De Plumélec à Vannes
4 août 2007
Après 150km, les chaussures donnent parfois quelques soucis.


Après la traversée du bois de Cadoudal (la famille du célèbre chouan est originaire de Plumélec), puis du bois de St-Bily, nous arrivons à la chapelle St-Bily.

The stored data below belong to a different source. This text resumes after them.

(* ===== verification/VfsTypes.v ===== *)
(** * Shared vocabulary of the VFS storage crate

    [vfs/src/lib.rs]: the storage error type, POSIX mode masking, the content
    compare-and-swap predicate with its rolling-upgrade normalisation, and the
    conflicts an append can meet. *)

From S2P Require Import Prelude.
From Stdlib Require Import ZArith Lia.

Inductive VfsStorageError :=
| NotFound (msg : string)
| BadRequest (msg : string)
| Forbidden (msg : string)
| Conflict (msg : string)
| Internal (msg : string).

Global Instance VfsStorageError_eq_dec : EqDecision VfsStorageError.
Proof. solve_decision. Defined.

Abbreviation VfsStorageResult := (result VfsStorageError).

(** ** Modes *)

Definition VFS_POSIX_MODE_MASK : Z := 0xFFF. (* 0o7777 *)

Definition normalize_vfs_mode (mode : Z) : Z := Z.land mode VFS_POSIX_MODE_MASK.

(** ** Entry kinds *)

Inductive VfsStorageEntryKind := KFile | KDirectory | KSymlink | KSpecial.

Global Instance VfsStorageEntryKind_eq_dec : EqDecision VfsStorageEntryKind.
Proof. solve_decision. Defined.

Definition VfsStorageEntryKind_as_str (k : VfsStorageEntryKind) : string :=
  match k with
  | KFile => "file" | KDirectory => "directory" | KSymlink => "symlink" | KSpecial => "special"
  end.

(** ** Compare-and-swap predicates *)

Inductive VfsStorageCasPredicate :=
| Absent
| ContentFingerprint (fingerprint : string).

Global Instance VfsStorageCasPredicate_eq_dec : EqDecision VfsStorageCasPredicate.
Proof. solve_decision. Defined.

Record VfsStorageWritePrecondition := MkPrecondition {
  predicate : option VfsStorageCasPredicate;
  fingerprint : option string;
  secondary_fingerprint : option string;
  expected_file_id : option string;
  expected_current_version : option string;
}.

Global Instance VfsStorageWritePrecondition_eq_dec : EqDecision VfsStorageWritePrecondition.
Proof. solve_decision. Defined.

Definition default_precondition : VfsStorageWritePrecondition :=
  {| predicate := None; fingerprint := None; secondary_fingerprint := None;
     expected_file_id := None; expected_current_version := None |}.

Definition precondition_absent : VfsStorageWritePrecondition :=
  {| predicate := Some Absent; fingerprint := None; secondary_fingerprint := None;
     expected_file_id := None; expected_current_version := None |}.

Definition precondition_content_fingerprint (fp : string) : VfsStorageWritePrecondition :=
  {| predicate := Some (ContentFingerprint fp); fingerprint := None;
     secondary_fingerprint := None; expected_file_id := None;
     expected_current_version := None |}.

(** [Option::or]. *)
Definition opt_or {A} (a b : option A) : option A :=
  match a with Some _ => a | None => b end.

Definition effective_predicate (p : VfsStorageWritePrecondition) : option VfsStorageCasPredicate :=
  opt_or
    (opt_or p.(predicate)
       (match opt_or p.(fingerprint) p.(secondary_fingerprint) with
        | Some fp => Some (if String.eqb fp "absent" then Absent else ContentFingerprint fp)
        | None => None
        end))
    (match p.(expected_file_id) with None => Some Absent | Some _ => None end).

(** ** Append conflicts *)

Definition APPEND_BASE_MISMATCH : string := "append base mismatch".
Definition APPEND_CONTENT_HASH_MISMATCH : string := "append content hash mismatch".

Definition append_base_mismatch (path : string) (stored_size offset : Z) : VfsStorageError :=
  Conflict (APPEND_BASE_MISMATCH +:+ " for " +:+ path +:+ ": stored size "
            +:+ pretty stored_size +:+ " does not equal append offset " +:+ pretty offset).

Definition append_content_hash_mismatch (path : string) : VfsStorageError :=
  Conflict (APPEND_CONTENT_HASH_MISMATCH +:+ " for " +:+ path).

Definition append_base_fingerprint (path : string) (p : VfsStorageWritePrecondition)
  : VfsStorageResult string :=
  match effective_predicate p with
  | Some (ContentFingerprint fp) => Ok fp
  | _ => Err (BadRequest ("append to " +:+ path
      +:+ " requires a content_fingerprint precondition naming the base content hash"))
  end.

(** ** Lemmas *)

Lemma normalize_vfs_mode_bound mode :
  (0 <= mode)%Z -> (0 <= normalize_vfs_mode mode <= VFS_POSIX_MODE_MASK)%Z.
Proof.
  intros H. unfold normalize_vfs_mode, VFS_POSIX_MODE_MASK.
  change 0xFFF%Z with (Z.ones 12). rewrite Z.land_ones by lia.
  pose proof (Z.mod_pos_bound mode (2 ^ 12)). change (Z.ones 12) with 4095%Z. lia.
Qed.

Lemma normalize_vfs_mode_idem mode :
  normalize_vfs_mode (normalize_vfs_mode mode) = normalize_vfs_mode mode.
Proof. unfold normalize_vfs_mode. by rewrite <- Z.land_assoc, Z.land_diag. Qed.
(* ===== verification/PostgresIndex.v ===== *)
(** * The SQL-backed pack index

    The [VfsPackLifecycleIndex] implementation of [vfs/src/postgres_index.rs]:
    the tables [chevalier_vfs_packs] and [chevalier_vfs_file_manifests] with the
    constraints of their schema, and the statements of each operation read as
    operations on the rows. A round trip may fail: the oracle [fault] says
    whether it does and, for a transaction whose commit is not acknowledged,
    whether it took effect. Rows equal under an [ORDER BY] come in the order of
    their keys. *)

From S2P Require Import Prelude VfsTypes Pack ContentHash Manifest PackIndex.
From Stdlib Require Import ZArith Lia.

(** A row of [chevalier_vfs_packs]; its key columns are the key of the map. *)
Record PackRow := MkPackRow {
  pr_total_slot_count : Z;
  pr_reference_count : Z;
  pr_total_bytes : Z;
  pr_compacted_from : option (list string);
  pr_created_at : Z;
  pr_updated_at : Z;
}.

Abbreviation PackRows := (gmap (VfsIndexScope * string) PackRow).

Record PgState := MkPg {
  pg_packs : PackRows;
  pg_manifests : ManifestTable;
  pg_tick : nat; (* statements that may write executed so far *)
}.

Inductive PgOp := QSmallPacks | QManifests | QApply | QDrift | QZeroPacks | QRecount | QDelete.

Definition record_of (key : string) (row : PackRow) : VfsPackRecord :=
  MkPackRecord key (pr_total_slot_count row) (pr_reference_count row) (pr_total_bytes row) (pr_compacted_from row).

Definition pack_view (t : PackRows) : PackTable :=
  map_imap (fun k row => Some (record_of k.2 row)) t.

(** [CHECK] constraints of a pack row. *)
Definition row_ok (row : PackRow) : bool :=
  ((0 <=? pr_total_slot_count row) && (0 <=? pr_reference_count row) && (pr_reference_count row <=? I32_MAX)
   && (0 <=? pr_total_bytes row))%Z.

Definition with_refs (n now : Z) (row : PackRow) : PackRow :=
  MkPackRow (pr_total_slot_count row) n (pr_total_bytes row) (pr_compacted_from row) (pr_created_at row) now.

Definition by_value {A} (f : A -> Z) (x y : A) : Prop := (f x <= f y)%Z.
Global Instance by_value_dec {A} (f : A -> Z) : RelDecision (by_value f).
Proof. intros x y. unfold by_value. apply _. Defined.

(** [ORDER BY f ASC LIMIT n]. *)
Definition order_limit {A} (f : A -> Z) (n : Z) (l : list A) : VfsStorageResult (list A) :=
  if (n <? 0)%Z then Err (Internal "LIMIT must not be negative")
  else Ok (take (Z.to_nat n) (merge_sort (by_value f) l)).

(** [Result::map]. *)
Definition map_ok {E A B} (f : A -> B) (r : result E A) : result E B :=
  match r with Ok a => Ok (f a) | Err e => Err e end.

Definition REPOINT_CHUNK_SIZE : nat := Z.to_nat 8000.

Fixpoint chunks {A} (fuel n : nat) (l : list A) : list (list A) :=
  match fuel, l with
  | _, [] => []
  | O, _ => [l]
  | S fuel, _ => take n l :: chunks fuel n (drop n l)
  end.

Section postgres.
Context (fault : nat -> PgOp -> option bool) (now : nat -> Z).

Definition lost : VfsStorageError := Internal "database error".
Definition violated : VfsStorageError := Internal "constraint violated".

(** A query that only reads. *)
Definition reading {A} (s : PgState) (op : PgOp) (r : VfsStorageResult A) : VfsStorageResult A :=
  match fault (pg_tick s) op with Some _ => Err lost | None => r end.

(** A statement or transaction that writes [t] when it succeeds. *)
Definition writing {A} (s : PgState) (op : PgOp) (a : A)
    (t : option (PackRows * ManifestTable)) : VfsStorageResult A * PgState :=
  let tick := S (pg_tick s) in
  let same := MkPg (pg_packs s) (pg_manifests s) tick in
  match t with
  | None => (Err violated, same)
  | Some (ps, ms) =>
      match fault (pg_tick s) op with
      | None => (Ok a, MkPg ps ms tick)
      | Some true => (Err lost, MkPg ps ms tick)
      | Some false => (Err lost, same)
      end
  end.

(** ** Listings *)

Definition is_small (scope : VfsIndexScope) (max_bytes max_slots : Z)
    (x : (VfsIndexScope * string) * PackRow) : bool :=
  bool_decide (x.1.1 = scope) && (pr_total_bytes x.2 <? max_bytes)%Z
  && (pr_total_slot_count x.2 <? max_slots)%Z && (0 <? pr_reference_count x.2)%Z.

Definition pg_list_small_packs_for_scope (s : PgState) (scope : VfsIndexScope) (max_bytes max_slots limit : Z)
  : VfsStorageResult (list VfsPackRecord) :=
  reading s QSmallPacks
    (map_ok (fmap (fun x : (VfsIndexScope * string) * PackRow => record_of x.1.2 x.2))
       (order_limit (fun x => pr_created_at x.2) limit
          (List.filter (is_small scope max_bytes max_slots) (map_to_list (pg_packs s))))).

Definition pg_list_file_manifest_records_by_pack_keys (s : PgState) (scope : VfsIndexScope) (keys : list string)
  : VfsStorageResult (list VfsFileManifestRecord) :=
  if bool_decide (keys = []) then Ok []
  else reading s QManifests
    (Ok ((fun x => MkManifestRecord x.1.2 x.1.1 x.2) <$>
       List.filter (fun x => bool_decide (x.1.1 = scope) && bool_decide (pack_of x.2 ∈ keys))
         (map_to_list (pg_manifests s)))).

Definition pg_list_zero_reference_packs (s : PgState) (limit : Z) : VfsStorageResult (list VfsPackRecordWithScope) :=
  reading s QZeroPacks
    (map_ok (fmap (fun x : (VfsIndexScope * string) * PackRow =>
                     MkPackWithScope x.1.1 (record_of x.1.2 x.2) (pr_updated_at x.2)))
       (order_limit (fun x => pr_updated_at x.2) limit
          (List.filter (fun x => (pr_reference_count x.2 <=? 0)%Z) (map_to_list (pg_packs s))))).

(** ** Applying a compaction: one transaction *)

Definition insert_pack_record_direct (at_ : Z) (scope : VfsIndexScope) (p : VfsPackRecord)
    (t : PackRows) : option (PackRows) :=
  let row := MkPackRow (pk_total_slot_count p) (pk_reference_count p) (pk_total_bytes p) (pk_compacted_from p) at_ at_ in
  match t !! (scope, pk_pack_key p) with
  | Some _ => None
  | None => if row_ok row then Some (<[(scope, pk_pack_key p) := row]> t) else None
  end.

(** The foreign key and the [CHECK]s of a repointed row. *)
Definition repoint_ok (scope : VfsIndexScope) (t : PackRows) (r : VfsManifestRepoint) : bool :=
  bool_decide (is_Some (t !! (scope, rp_new_pack_key r)))
  && (0 <=? rp_new_pack_slot_offset r)%Z && (0 <=? rp_new_pack_slot_length r)%Z.

Definition repoint_manifests_to_new_pack_batch (scope : VfsIndexScope) (t : PackRows)
    (rs : list VfsManifestRepoint) (m : ManifestTable) : option ManifestTable :=
  foldl (fun acc chunk =>
      m ← acc;
      if forallb (repoint_ok scope t) chunk then Some (repoint_all scope chunk m) else None)
    (Some m) (chunks (length rs) REPOINT_CHUNK_SIZE rs).

Definition bump_pack_reference_count (at_ : Z) (scope : VfsIndexScope) (key : string) (by_ : Z)
    (t : PackRows) : option (PackRows) :=
  match t !! (scope, key) with
  | None => Some t
  | Some row =>
      let row' := with_refs (pr_reference_count row + by_) at_ row in
      if row_ok row' then Some (<[(scope, key) := row']> t) else None
  end.

Definition pg_apply_pack_compaction (s : PgState) (scope : VfsIndexScope) (new_pack : VfsPackRecord)
    (repoints : list VfsManifestRepoint) (decrements : list (string * Z)) : VfsStorageResult unit * PgState :=
  let at_ := now (pg_tick s) in
  writing s QApply tt
    (t ← insert_pack_record_direct at_ scope new_pack (pg_packs s);
     m ← repoint_manifests_to_new_pack_batch scope t repoints (pg_manifests s);
     t ← foldl (fun acc d => t ← acc; bump_pack_reference_count at_ scope d.1 (- d.2) t) (Some t) decrements;
     Some (t, m)).

(** ** Reference counts *)

Definition drifted (m : ManifestTable) (x : (VfsIndexScope * string) * PackRow) : bool :=
  negb (pr_reference_count x.2 =? live_count m x.1.1 x.1.2)%Z.

Definition pg_correct_pack_refcount_drift (s : PgState) : VfsStorageResult Z * PgState :=
  let rows := List.filter (drifted (pg_manifests s)) (map_to_list (pg_packs s)) in
  writing s QDrift (zlen rows)
    (if forallb (fun x => (live_count (pg_manifests s) x.1.1 x.1.2 <=? I32_MAX)%Z) rows
     then Some (map_imap (fun k row => Some
                  (if drifted (pg_manifests s) (k, row)
                   then with_refs (live_count (pg_manifests s) k.1 k.2) (now (pg_tick s)) row else row))
                  (pg_packs s), pg_manifests s)
     else None).

Definition pg_recount_pack_reference_count (s : PgState) (scope : VfsIndexScope) (key : string)
  : VfsStorageResult Z * PgState :=
  let count := as_i32 (live_count (pg_manifests s) scope key) in
  writing s QRecount count
    (match pg_packs s !! (scope, key) with
     | None => Some (pg_packs s, pg_manifests s)
     | Some row =>
         if (0 <=? count)%Z then Some (<[(scope, key) := with_refs count (now (pg_tick s)) row]> (pg_packs s), pg_manifests s)
         else None
     end).
Definition sweep_zero_reference_packs (cfg : VfsPackCompactorConfig) (now limit : Z) (s : S) (b : B)
  : VfsStorageResult VfsPackSweepStats * (S * B) :=
  let '(drift, s1) := correct_pack_refcount_drift s in
  match drift with
  | Err e => (Err e, (s1, b))
  | Ok n =>
      match list_zero_reference_packs s1 limit with
      | Err e => (Err e, (s1, b))
      | Ok listed =>
          let candidates :=
            List.filter (fun p => (orphan_sweeper_min_age_seconds cfg <=? age_seconds now p)%Z) listed in
          let '(rs, (s2, b2)) := sweep_all candidates s1 b in
          let stats := foldl tally (MkSweepStats 0 (as_u32 n) 0) rs in
          let '(deleted, s3) := delete_pack_records s2 (deletable rs) in
          match deleted with
          | Err e => (Err e, (s3, b2))
          | Ok _ =>
              (Ok (MkSweepStats (as_u32 (zlen (deletable rs))) (refcounts_corrected stats) (delete_failures stats)),
               (s3, b2))
          end
      end
  end.

(** ** What maintenance must keep *)

(** A stored manifest reads [body]: its pack is stored and the slot it names
    extracts to [body]. *)
Definition reads (store : gmap string bytes) (fm : VfsFileManifest) (body : bytes) : Prop :=
  exists bs x, store !! pack_of fm = Some bs
    /\ extract_slot bs (as_u64 (ref_slot_offset (fm_pack_slot fm))) (as_u64 (ref_slot_length (fm_pack_slot fm))) = Ok x
    /\ x_bytes x = body.

Definition same_file (fm fm' : VfsFileManifest) : Prop :=
  fm_logical_path fm = fm_logical_path fm' /\ fm_content_hash fm = fm_content_hash fm'
  /\ fm_logical_size_bytes fm = fm_logical_size_bytes fm' /\ fm_token_count fm = fm_token_count fm'.

(** Every manifest is still there, describes the same file, and reads what it read. *)
Definition keeps_files (s : S) (b : B) (s' : S) (b' : B) : Prop :=
  forall k, match manifests s !! k with
            | None => manifests s' !! k = None
            | Some fm => exists fm', manifests s' !! k = Some fm' /\ same_file fm fm'
                         /\ forall body, reads (blobs b) fm body -> reads (blobs b') fm' body
            end.

(** The key drawn for the next pack object is new: it names no object and no
    row of any scope. *)
Definition fresh_key (scope : VfsIndexScope) (s : S) (b : B) : Prop :=
  blobs b !! build_pack_key b scope = None
  /\ forall sc, packs s !! (sc, build_pack_key b scope) = None.

(** Every manifest points to a pack row of its scope, scopes do not share packs,
    and no pack has more manifests than an [i32] counts. *)
Record index_wf (s : S) : Prop := {
  wf_fk : forall k fm, manifests s !! k = Some fm -> is_Some (packs s !! (k.1, pack_of fm));
  wf_scoped : forall sc sc' key, is_Some (packs s !! (sc, key)) -> is_Some (packs s !! (sc', key)) -> sc = sc';
  wf_small : forall sc key, (live_count (manifests s) sc key <= I32_MAX)%Z;
}.

(** Reference counts are exact. *)
Definition refs_exact (s : S) : Prop :=
  forall k p, packs s !! k = Some p -> pk_reference_count p = live_count (manifests s) k.1 k.2.

(** ** Lemmas: slots and packs *)

Lemma as_i64_small z : (0 <= z <= I64_MAX)%Z -> as_i64 z = z.
Proof.
  unfold as_i64, I64_MAX. intros. rewrite Z.mod_small by lia.
  destruct (Z.ltb_spec z (2 ^ 63)); lia.
Qed.

(** The length field of a slot is eight bytes. *)
Lemma extract_slot_bounds bs off len x :
  extract_slot bs off len = Ok x -> (zlen (x_bytes x) <= U64_MAX)%Z /\ (off + len <= zlen bs)%Z.
Proof.
  unfold extract_slot. intros H. inv_ok H. injection H as <-. cbn [x_bytes].
  split.
  - match goal with
    | Hl : negb (zlen ?d =? from_le_bytes ?f)%Z = false |- (zlen ?d <= _)%Z =>
        apply negb_false_iff, Z.eqb_eq in Hl; rewrite Hl; unfold from_le_bytes;
        pose proof (coqutil.Word.LittleEndianList.le_combine_bound f) as Hb;
        assert (length f <= 8) by (unfold slice; rewrite length_take; lia)
    end.
    unfold U64_MAX. apply Z.lt_succ_r. rewrite Z.sub_1_r, Z.succ_pred.
    eapply Z.lt_le_trans; [apply Hb|]. apply Z.pow_le_mono_r; lia.
  - unfold checked_add in Hx. destruct (off + len <=? U64_MAX)%Z; [|done]. injection Hx as <-. lia.
Qed.

Lemma fetch_all_spec `{!PackBlobLaws B} b keys acc f :
  fetch_all b keys acc = Ok f -> acc ⊆ blobs b ->
  acc ⊆ f /\ f ⊆ blobs b /\ forall k, k ∈ keys -> f !! k = blobs b !! k.
Proof.
  revert acc f; induction keys as [|key keys IH]; intros acc f; cbn.
  { intros [= <-] Ha. split_and!; [done..|]. intros k Hk. by apply not_elem_of_nil in Hk. }
  destruct (fetch_pack_bytes b key) as [[bs|]|] eqn:E; [..|done]; apply fetched in E; intros H Ha.
  - destruct (IH _ _ H) as (Hacc & Hs & Hk); [by apply insert_subseteq_l|].
    assert (acc ⊆ f) as Haf.
    { etrans; [|exact Hacc]. intros k. destruct (decide (k = key)) as [->|Hne].
      - rewrite lookup_insert_eq. destruct (acc !! key) as [v|] eqn:Ev; [|done]. cbn.
        pose proof (lookup_weaken _ _ _ _ Ev Ha). congruence.
      - rewrite lookup_insert_ne by done. by destruct (acc !! k). }
    split_and!; [done..|]. intros k [->|Hk']%elem_of_cons; [|by apply Hk].
    rewrite <- E. eapply lookup_weaken; [apply lookup_insert_eq|done].
  - destruct (IH _ _ H Ha) as (Hacc & Hs & Hk). split_and!; [done..|].
    intros k [->|Hk']%elem_of_cons; [|by apply Hk]. rewrite <- E.
    destruct (f !! key) as [v|] eqn:Ev; [|done]. pose proof (lookup_weaken _ _ _ _ Ev Hs). congruence.
Qed.

Definition stored_in (m : gmap string bytes) (r : VfsFileManifestRecord) : bool :=
  match m !! pack_of (mr_manifest r) with Some _ => true | None => false end.

(** The slots gathered are those of the records whose pack was fetched, in order. *)
Lemma gather_slots_spec fetched_ missing acc rs missing' out :
  gather_slots fetched_ missing acc rs = Ok (missing', out) ->
  exists new, out = acc ++ new
    /\ new.*1 = List.filter (stored_in fetched_) rs
    /\ forall r body, (r, body) ∈ new -> reads fetched_ (mr_manifest r) body /\ (zlen body <= U64_MAX)%Z.
Proof.
  revert missing acc; induction rs as [|r rs IH]; intros missing acc; cbn.
  { intros [= <- <-]. exists []. rewrite app_nil_r. split_and!; [done..|]. intros. set_solver. }
  unfold stored_in at 1, pack_of at 1. destruct (fetched_ !! ref_pack_key (fm_pack_slot (mr_manifest r))) as [bs|] eqn:E.
  - destruct (extract_slot bs _ _) as [x|] eqn:Ex; [|done]. intros H.
    destruct (IH _ _ H) as (new & -> & Hn & Hr). exists ((r, x_bytes x) :: new).
    rewrite <- app_assoc. split_and!; [done|by cbn; rewrite Hn|].
    intros r' body [[= -> ->]|Hin]%elem_of_cons; [|by apply Hr].
    split; [by exists bs, x|]. by apply extract_slot_bounds in Ex as [? _].
  - intros H. destruct (IH _ _ H) as (new & -> & Hn & Hr). by exists new.
Qed.

Context {DL : PackDepsLaws D}.

(** A slot of the merged pack, at the coordinates the repoint stores, reads the
    bytes it was built from. *)
Lemma coalesced_slot inputs built i path body :
  build_coalesced_pack inputs = Ok built -> inputs !! i = Some (path, body) -> (zlen body <= U64_MAX)%Z ->
  exists slot x, slots built !! i = Some slot
    /\ extract_slot (pack_bytes built) (as_u64 (as_i64 (pack_slot_offset slot)))
         (as_u64 (as_i64 (pack_slot_length slot))) = Ok x /\ x_bytes x = body.
Proof.
  unfold build_coalesced_pack. intros Hb Hi Hl.
  destruct (build_pack _) as [p|] eqn:E; [|done].
  destruct (Z.leb_spec (total_bytes p) I64_MAX) as [Ht|]; [|done]. injection Hb as <-.
  destruct (build_pack_slot _ _ i path body Zstd E (i64_u64 _ Ht)) as (slot & Hs & _ & Hx);
    [by rewrite list_lookup_fmap, Hi | done |].
  destruct (slot_nonneg _ _ _ _ E Hs) as [H0 H1].
  destruct (extract_slot_bounds _ _ _ _ Hx) as [_ Hend]. unfold total_bytes in Ht.
  exists slot. eexists. split_and!; [done| |].
  - rewrite !as_i64_small, !as_u64_i64_small by lia. exact Hx.
  - done.
Qed.

Lemma coalesced_slots_length inputs built :
  build_coalesced_pack inputs = Ok built -> length (slots built) = length inputs.
Proof.
  unfold build_coalesced_pack. destruct (build_pack _) as [p|] eqn:E; [|done].
  destruct (total_bytes p <=? I64_MAX)%Z; [|done]. intros [= <-].
  destruct (build_pack_shape _ _ E) as (imgs & Hl & _).
  destruct (laid_out_length _ _ _ _ Hl) as [-> _]. by rewrite length_fmap.
Qed.

(** ** Lemmas: the cases of a coalescing pass *)

Context {IL : PackIndexLaws S} {WL : PackBlobLaws B}.

(** The slots a pass merges are slots of the scope's manifests, each read from
    the store. *)
Definition good_slots (scope : VfsIndexScope) (s : S) (b : B)
    (slots_ : list (VfsFileManifestRecord * bytes)) : Prop :=
  NoDup ((fun x => mr_id x.1) <$> slots_) /\
  forall r body, (r, body) ∈ slots_ ->
    manifests s !! (scope, mr_id r) = Some (mr_manifest r)
    /\ reads (blobs b) (mr_manifest r) body /\ (zlen body <= U64_MAX)%Z.

Lemma reads_weaken m m' fm body : m ⊆ m' -> reads m fm body -> reads m' fm body.
Proof. intros Hm (bs & x & Hb & Hx). exists bs, x. split; [by eapply lookup_weaken|done]. Qed.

Saint Bili (840-915) est un personnage qui mériterait d'être mieux connu. Il est originaire des environs de Redon. Alors qu'il était diacre à Aleth, Bili a entrepris de rédiger une nouvelle vie de saint Malo. Il s'est inspiré d'une première vie de saint Malo endommagée (du début du IXe siècle) et des récits plus ou moins fantastiques des pèlerins. À la fin de son ouvrage, Bili raconte l'épisode des oies de Saint-Pol-de-Léon. Deux prêtres, l'un de St-Pol, l'autre de St-Malo, partirent chasser les oies dans les champs de Saint-Pol-de-Léon. Ils ne purent en attraper qu'en invoquant saint Malo. A la suite de cet événement, l'évêque Clotuuoion de St-Pol décida que saint Malo devait être fêté dans son évêché. Avec Bili, il est possible qu'on touche du doigt la genèse du Tro Breiz. Derrière l'épisode des oies, on voit apparaître un lien entre les évêchés de Saint-Malo et de Saint-Pol-de-Léon. Plus tard, Bili sera nommé évêque de Vannes. Dom Plaine rapporte dans sa vie de saint Malo (1885) qu'en tant qu'évêque de Vannes, Bili aurait incité un certain Menobred à aller récupérer les reliques de saint Malo restées en Saintonge. On pense que Bili a été tué par les Normands en 915 près du calvaire de la chapelle, ce qui en fait un évêque-martyr.





La chapelle est bâtie sur une colline qui domine Vannes et le golfe du Morbihan. Un grand pèlerinage a été créé ici en 1905. Il a attiré jusqu'à 5000 personnes mais n'a pas survécu.




Quelques (rares) pélerins ont fait le détour (de quelques centaines de mètres) pour voir cette chapelle (qui d'ailleurs avait été spécialement ouverte pour le Tro Breiz même s'il passait ailleurs). Charles Mendès (Au sujet du Tro Breiz, page 101) va jusqu'à dire qu'il n'y a que deux endroits où l'on est sûr du passage des pèlerins du Tro Breiz: "C'est, d'une part, la fameuse chapelle de Loc-Maria-an-Hent, dans la commune de Saint-Yvi (ou Ivy), située à environ 17 km à l'est de Quimper, (voir Trévédy et Massignon). D'autre part, la commune de Saint-Avé, au nord de Vannes, (voir J. de la Martinière)". En effet, les reliques de saint Patern étaient parfois exposées à Saint-Avé mais on ignore où. C'était soit dans l'église, soit dans la chapelle ND du Loc.